Khairy et al1 selected a "pure study population," in which factors potentially able to affect endothelial function were absent. This stringent selection represents one of the major limitations of the study. Conceivably, this population constitutes a group in which protective factors, genetic or otherwise, operate, making these subjects less susceptible to developing vascular disease. Individuals in this study are unlikely to be a sample representative of the general population. Therefore, extrapolation of these results to other individuals may not be straightforward.

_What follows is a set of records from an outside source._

(* ===== verification/Platform.v ===== *)
(** * What the servers take from the platform

    libsodium and the clocks of [<chrono>] and [<ctime>], as operations on the
    state of the environment they draw from: nothing is assumed of the values
    they return. *)

From Stdlib Require Import ZArith Strings.Byte Strings.String Floats.SpecFloat.
From stdpp Require Import base list option.
From S2P Require Import Prelude Float32.

Open Scope Z_scope.

(** libsodium, with the state its random generator draws from. *)
Class Sodium (E : Type) := {
  randombytes_buf : nat -> E -> list byte * E;
  (** [None]: a non-zero result, out of memory *)
  crypto_pwhash_str : string -> E -> option string * E;
  (** [crypto_pwhash_str_verify(hash, password) == 0] *)
  crypto_pwhash_str_verify : string -> string -> bool;
}.

(** What hashing a password may give. *)
Definition hashed {E} `{Sodium E} (password hash : string) : Prop :=
  exists e : E, (crypto_pwhash_str password e).1 = Some hash.

(** The clocks, read once per use. *)
Class Clocks (E : Type) := {
  (** [steady_clock::now()], in nanoseconds since its epoch *)
  steady_now : E -> Z * E;
  (** [system_clock::now()] in seconds since the epoch, as a [double] *)
  realSeconds : E -> double * E;
  (** the local time: [tm_hour * 3600 + tm_min * 60 + tm_sec] *)
  secondsToday : E -> Z * E;
}.

Definition nanos_per_second : Z := 1000000000.

(** [duration<double>] of a count of nanoseconds. *)
Definition seconds_of_nanos (ns : Z) : double :=
  (f64_of_Z ns / f64_of_Z nanos_per_second)%f64.

(** [duration_cast<milliseconds>], towards zero, as a [uint64_t]. *)
Definition millis_of_nanos (ns : Z) : Z := u64 (Z.quot ns 1000000).

(** [std::atof]: how a decimal text rounds is the C library's. *)
Class Atof := { atof : string -> double }.
Lemma justified_app h h' p : justified h p -> justified (h ++ h') p.
Proof.
  unfold justified. destruct (p_callback p); try done.
  - intros (data & H1 & H2). exists data. rewrite elem_of_app. auto.
  - apply authenticated_app.
  - intros (H0 & H1 & data & token & H2 & H3). split; [done|]. split; [done|].
    exists data, token. rewrite elem_of_app. auto.
Qed.

Lemma asks_mono (from from' : Label -> Prop) r p :
  (forall a, from a -> from' a) -> asks from r p -> asks from' r p.
Proof.
  intros Hf. unfold asks. destruct (p_callback p); try done.
  - intros (data & password & hash & H1 & H2). exists data, password, hash. auto.
  - intros (data & token & H1 & H2). exists data, token. auto.
Qed.

(** Callbacks that report a failure, and the final ones. *)
Lemma emits_final h l n c k ok reply st :
  ok = false \/ (justified h (mkPending c k) /\ l = Some (LReply c k ok reply)) ->
  emits (explained h l) n st (final_callback c k ok reply st).
Proof.
  intros Hl. destruct k; cbn [final_callback]; try apply emits_refl.
  - unfold onLoginSession. destruct ok; cbn [negb orb]; [|by apply emits_sendLogin].
    case_bool_decide as Hr; cbn [negb]; [|by apply emits_sendLogin].
    apply emits_send. intros _ _. destruct Hl as [|[Hj ->]]; [done|]. rewrite Hr in *.
    exists token, username, accountId, level. split; [done|]. split; [done|exact Hj].
  - unfold onRegistered. repeat case_match; apply emits_sendRegister.
  - unfold onAdminCreated. destruct ok; cbn [negb]; [|apply emits_sendAdmin; auto].
    destruct Hl as [|[Hj _]]; [done|]. case_bool_decide; apply emits_sendAdmin; auto.
  - unfold onAdminDone. destruct ok; cbn [negb]; [|apply emits_sendAdmin; auto].
    destruct Hl as [|[Hj _]]; [done|]. case_bool_decide; apply emits_sendAdmin; auto.
  - unfold onAdminDone. destruct ok; cbn [negb]; [|apply emits_sendAdmin; auto].
    destruct Hl as [|[Hj _]]; [done|]. case_bool_decide; apply emits_sendAdmin; auto.
Qed.

Lemma emits_final_request h l r (k : AuthK (call_of r)) st :
  explained h l (ORequest r k) ->
  emits (explained h l) 1 st (request (CB := final_callback) r k st).
Proof.
  intros He. apply emits_request; [lia|done|]. apply emits_final. by left.
Qed.

Lemma emits_loginLookup h l id password username ok account st :
  ok = false \/
  (justified h (mkPending _ (KLoginLookup id password username)) /\
   l = Some (LReply CallLookupAccount (KLoginLookup id password username) ok account)) ->
  emits (explained h l) 1 st (onLoginLookup id password username ok account st).
Proof.
  intros Hl. unfold onLoginLookup. destruct ok; cbn [negb]; [|by apply emits_sendLogin].
  destruct Hl as [|[(data & Hd & Hf) ->]]; [done|].
  destruct (al_found account) eqn:Ef; cbn [negb orb]; [|by apply emits_sendLogin].
  destruct (verifyPassword (al_passwordHash account) password) eqn:Ev; cbn [negb];
    [|by apply emits_sendLogin].
  unfold generateToken. destruct (randombytes_buf kTokenBytes (as_entropy st)) as [raw e].
  eapply emits_from; [..|apply emits_final_request]; [done|done|].
  split; [done|]. split; [done|]. split; [|done]. exists data, password, account.
  split; [apply elem_of_app; by left|]. split; [done|].
  split; [apply elem_of_app; right; left|done].
Qed.

Lemma emits_adminLookup h l id command responseType target password level ok session st :
  let k := KAdminLookup id command responseType target password level in
  ok = false \/ (justified h (mkPending _ k) /\
    l = Some (LReply CallLookupSession k ok session)) ->
  emits (explained h l) 1 st
    (onAdminLookup id command responseType target password level ok session st).
Proof.
  intros k Hl. unfold onAdminLookup.
  destruct ok; cbn [negb]; [|apply emits_sendAdmin; by right].
  destruct Hl as [|[(Hcmd & Hresp & data & token & Hd & Hfields) ->]]; [done|].
  destruct (sl_found session) eqn:Ef; cbn [negb]; [|apply emits_sendAdmin; by right].
  destruct (sl_permissionLevel session <? permission_code Admin) eqn:Ep; bool_to_prop;
    [apply emits_sendAdmin; by right|].
  assert (Hne : responseType <> LoginResponse) by (rewrite Hresp; by destruct command).
  case_bool_decide as Hc; [|case_bool_decide as Hc2].
  - destruct (_ || _)%bool eqn:Eb; [apply emits_sendAdmin; by right|].
    apply orb_false_iff in Eb as [Eb Elv]. apply orb_false_iff in Eb as [Eu Epw].
    apply negb_false_iff in Eu. apply Nat.ltb_ge in Epw. bool_to_prop.
    unfold hashPassword. destruct (crypto_pwhash_str password (as_entropy st)) as [[hash|] e] eqn:Eh.
    + eapply emits_from; [..|apply emits_final_request]; [done|done|].
      split; [|split; [by intros name [= <-]|split; [done|by exists hash]]].
      intros _. unfold admin_explained. do 9 eexists. cbn [commanded]. split_and!; try done.
      exists (as_entropy st). by rewrite Eh.
    + eapply emits_from; [..|apply emits_sendAdmin]; [done|done|by right].
  - apply emits_final_request. split; [|split; [done|by split]].
    intros _. unfold admin_explained. do 9 eexists. cbn [commanded]. split_and!; try done.
  - destruct (permission_code Admin <? level) eqn:Elv; bool_to_prop;
      [apply emits_sendAdmin; by right|].
    apply emits_final_request. split; [|split; [done|by split]].
    intros _. unfold admin_explained. do 9 eexists. cbn [commanded]. split_and!; try done.
    unfold admin_command in Hcmd. rewrite !elem_of_cons, elem_of_nil in Hcmd. tauto.
Qed.

Lemma emits_bootstrap h l ok e st : emits (explained h l) 1 st (onBootstrapExists ok e st).
Proof. by apply emits_final_request. Qed.

(** Any callback, with a reply to a pending request or with a failure. *)
Lemma emits_callback h l c k ok reply st :
  ok = false \/ (justified h (mkPending c k) /\ l = Some (LReply c k ok reply)) ->
  emits (explained h l) 1 st (run c k ok reply st).
Proof.
  intros Hl. unfold run, callback. destruct k;
    first [by apply emits_loginLookup | by apply emits_adminLookup | apply emits_bootstrap
          | by apply (emits_final h l 1)].
Qed.

Lemma emits_callback_request h l r (k : AuthK (call_of r)) st :
  explained h l (ORequest r k) -> emits (explained h l) 1 st (request r k st).
Proof. intros He. apply emits_request; [lia|done|]. apply emits_callback. by left. Qed.

(** An administrative message: the handler reads the fields of its layout. *)
Lemma handleAdmin_fields command id data st :
  admin_command command ->
  handleAdmin command id (open_reader data) st =
  match admin_fields command data with
  | None => sendAdminResponse id (admin_response command) MalformedRequest st
  | Some (token, target, password, level) =>
      lookupSession token (KAdminLookup id command (admin_response command) target password level) st
  end.
Proof.
  assert (He : forall target, (String.length target =? 0)%nat = bool_decide (target = EmptyString)).
  { intros []; [done|]. by rewrite bool_decide_eq_false_2. }
  unfold admin_command. rewrite !elem_of_cons, elem_of_nil. unfold handleAdmin, admin_fields, read_admin.
  intros [->|[->|[->|[]]]]; unfold rbind, rret;
    destruct (r_string _) as [token r1]; destruct (r_string r1) as [target r2];
    repeat match goal with
    | |- context [bool_decide (?c = ?c)] => rewrite (bool_decide_eq_true_2 (c = c)) by done
    | |- context [@bool_decide (@eq AuthMessage ?c ?c') _] =>
        rewrite (bool_decide_eq_false_2 (c = c')) by done
    end; cbn [orb].
  - destruct (r_string r2) as [password r3], (r_u8 r3) as [level r4].
    rewrite He. by destruct (_ || _)%bool.
  - rewrite He. by destruct (_ || _)%bool.
  - destruct (r_u8 r2) as [level r3]. rewrite He. by destruct (_ || _)%bool.
Qed.

Lemma emits_admin h id command data st :
  admin_command command ->
  emits (explained h (Some (LMessage id (auth_message_code command) data))) 1 st
    (handleAdmin command id (open_reader data) st).
Proof.
  intros Hc. rewrite handleAdmin_fields by done.
  destruct (admin_fields command data) as [[[[token target] password] level]|] eqn:Ef;
    [|apply emits_sendAdmin; by right].
  apply emits_callback_request. split; [done|]. split; [done|]. split; [|by exists data, token].
  split; [done|]. split; [done|]. exists data, token. split; [apply elem_of_app; right; left|done].
Qed.

Lemma emits_message h id type data st :
  emits (explained h (Some (LMessage id type data))) 1 st (onMessage id type data st).
Proof.
  unfold onMessage. destruct (auth_message_of type) as [m|] eqn:Em; [|apply emits_refl].
  apply find_code_Some in Em as <-. set (l := Some _).
  assert (Hin : LMessage id (auth_message_code m) data ∈ h ++ option_list l)
    by (apply elem_of_app; right; left).
  destruct m; try apply emits_refl; try (by apply emits_admin; repeat constructor).
  - unfold handleLogin. destruct (r_u32 (open_reader data)) as [version r1] eqn:E1.
    destruct (r_string r1) as [username r2] eqn:E2. destruct (r_string r2) as [password r3] eqn:E3.
    destruct (failed r3) eqn:E4; [by apply emits_sendLogin|].
    destruct (version =? kProtocolVersion) eqn:E5; cbn [negb]; [|by apply emits_sendLogin].
    apply emits_callback_request. split; [done|]. split; [done|]. split; [|done].
    exists data. split; [done|]. unfold login_fields. by rewrite E1, E2, E3, E4, E5.
  - unfold handleRegister. destruct (r_u32 (open_reader data)) as [version r1] eqn:E1.
    destruct (r_string r1) as [username r2] eqn:E2. destruct (r_string r2) as [password r3] eqn:E3.
    destruct (failed r3) eqn:E4; [apply emits_sendRegister|].
    destruct (version =? kProtocolVersion) eqn:E5; cbn [negb]; [|apply emits_sendRegister].
    destruct (validUsername username) eqn:Ev; cbn [negb orb]; [|apply emits_sendRegister].
    destruct (_ <? _)%nat eqn:El; [apply emits_sendRegister|]. apply Nat.ltb_ge in El.
    unfold hashPassword. destruct (crypto_pwhash_str password (as_entropy st)) as [[hash|] e] eqn:Eh.
    + eapply emits_from; [..|apply emits_callback_request]; [done|done|].
      split; [done|]. split; [by intros name [= <-]|]. split; [done|].
      exists data, password, hash. split; [done|].
      split; [unfold login_fields; by rewrite E1, E2, E3, E4, E5|].
      split_and!; try done. exists (as_entropy st). by rewrite Eh.
    + eapply emits_from; [..|apply emits_sendRegister]; done.
Qed.

Definition pending_justified (h : list Label) (st : St) : Prop :=
  forall n p, mPending (db st) !! n = Some p -> justified h p.

Lemma handler_step_explained h st l st' :
  pending_justified h st -> handler_step st l st' ->
  exists log, handler_outputs st st' log /\ Forall (explained h l) log /\ (requests log <= 1)%nat.
Proof.
  intros Hj Hs. destruct Hs as [id type data|n c k type data ok reply E Er|c k|].
  - apply emits_handled, emits_message.
  - apply (emits_handled_reply _ _ n), emits_callback. right. split; [by eapply Hj|done].
  - apply emits_handled, (emits_callback h None). by left.
  - by apply emits_handled, (emits_callback_request h None ReqAdminExists KBootstrapExists).
Qed.

(** Every pending request is justified by the history. *)
Lemma history_justified h st : history h st -> pending_justified h st.
Proof.
  induction 1 as [st E|h st st' Hh IH Hs|h st l st' Hh IH Hs].
  - intros n p. by rewrite E, lookup_empty.
  - intros n p E. destruct Hs as [s|d Hd]; [by eapply IH|]. eapply IH, Hd. exact E.
  - intros n p E. destruct (handler_step_explained h st l st' IH Hs)
      as (log & (d & Hd & _ & _ & _ & Ho) & Hex & _).
    destruct (outputs_pending _ _ _ _ _ _ _ Ho E) as [Ep|(r & k & Hin & ->)].
    + apply justified_app. by eapply IH, Hd.
    + rewrite Forall_forall in Hex. by destruct (Hex _ Hin) as (_ & _ & ? & _).
Qed.

(** ** Properties *)

(** C9: No login without the password. In every run of the server, whatever a
    handler puts out while it handles a message or a reply of the database: if
    it sends a client a successful login response, then the database has just
    confirmed that it stored a session, the response carries exactly that
    session's token and account, and earlier in the run that same connection
    sent a login request whose password verified against the hash the database
    returned for the name in the request, for that account. *)
Theorem login_success_authenticated h st l st'
    (Hh : history h st) (Hs : handler_step st l st') :
  exists log, handler_outputs st st' log /\
    forall id payload,
      OSend id (auth_message_code LoginResponse) payload ∈ log ->
      head payload = Some x00 -> login_explained h l id payload.
Proof.
  destruct (handler_step_explained h st l st' (history_justified h st Hh) Hs)
    as (log & Ho & Hex & _).
  exists log. split; [done|]. intros id payload Hin Hhead.
  rewrite Forall_forall in Hex. by apply (Hex _ Hin).
Qed.

(** C17: Accounts change only on an admin's session. In every run, if a handler
    asks the database to create an account with a level, to set a level or to
    delete an account (other than the leftover the startup removes), then the
    database has just found the session of an administrator for a command that a
    client sent, and the request is what that client's message says: its account,
    its level, which exists, and for a new account a hash of its password. The
    token the database is asked about for a command is the one in the message that
    is being handled, with the account, the password and the level of the same
    message kept for the answer. Any account created, by registration too, has a
    valid name, and a registration's is the one of its message, with a hash of its
    password. *)
Theorem admin_commands_authorised h st l st'
    (Hh : history h st) (Hs : handler_step st l st') :
  exists log, handler_outputs st st' log /\
    forall r k, ORequest r k ∈ log ->
      (privileged r -> admin_explained h l r) /\
      (forall name, creates r = Some name -> validUsername name = true) /\
      asks (fun a => l = Some a) r (mkPending (call_of r) k).
Proof.
  destruct (handler_step_explained h st l st' (history_justified h st Hh) Hs)
    as (log & Ho & Hex & _).
  exists log. split; [done|]. intros r k Hin.
  rewrite Forall_forall in Hex. by destruct (Hex _ Hin) as (H1 & H2 & _ & H4).
Qed.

Also of concern is that seroprevalence was taken as evidence for chronic infection. IgG antibodies do not necessarily indicate duration or activity of infection. Although I concur that infectious agents may not be entirely responsible for initial endothelial injury, I do not believe that the Khairy et al1 results categorically indicate that chronic, low-grade infection is unlikely to be responsible for the initiation of CAD. A more appropriate conclusion should perhaps be that in selected healthy individuals without CAD risk factors, seropositivity is not associated with systemic endothelial dysfunction. The suggestion that infectious agents are not implicated as early etiologic triggers of CAD is purely speculative.
References
Department of Medicine, Montreal Heart Institute, Research Center, Montreal, Quebec, Canada, jocelyn.dupuis{at}bellnet.ca
We thank Dr Kaski for his interest in our manuscript. Issues regarding the nature of the study population, chronicity of infection, and potential interactive effects between conventional risk factors and infectious agents were fully recognized, addressed, and elaborated on in the Discussion section of our report.1
Dr Kaskis perception that a "pure study population" represents a "major limitation" contrasts with basic epidemiologic principles regarding study designs for potential etiologic factors. In fact, it is far more important to restrict admissibility to individuals comparable with respect to other risk factors for the outcome under investigation than to attempt to select subjects representative of an entire population, to allow the greatest degree of generalizability. We summarized these thoughts as follows: "At the expense of generalizability, a relatively homogeneous population was deliberately selected to increase precision regarding inference about disease etiology and offer some protection against unmeasured variables that may contribute to variability in endothelial function but are less likely associated with seropositivity status" (p 1970).1 In further support of this design, numerous studies have demonstrated that all traditional and many nontraditional risk factors for coronary artery disease (CAD) are individually associated with impaired endothelial function. The concept that endothelial dysfunction is an early initiating event is supported by the demonstration that children and young subjects with risk factors for CAD have measurable endothelial dysfunction.2
We recognize the important contribution of the study by Parchure et al.3 However, our findings neither support nor refute their results, as the studies address two entirely different questions in mutually exclusive patient populations. Whereas one study attempts to isolate a potential trigger for endothelial dysfunction in otherwise healthy individuals, the other explores potential therapy in patients with established CAD and chronic angina. We agree with the authors Discussion that their study "cannot provide clear evidence as to whether the beneficial effects of azithromycin therapy on endothelial function are due to the anti-chlamydial action of the drug, its anti-inflammatory properties, a direct effect on endothelium, or a combination of all three" (p 1302).3
Accounting for limitations previously discussed, we believe our results suggest that a chronic low-grade infection with these agents is not likely to be responsible for initiating CAD, but they do not preclude a role in later stages of the pathophysiologic process such as acceleration of atherosclerosis or plaque rupture.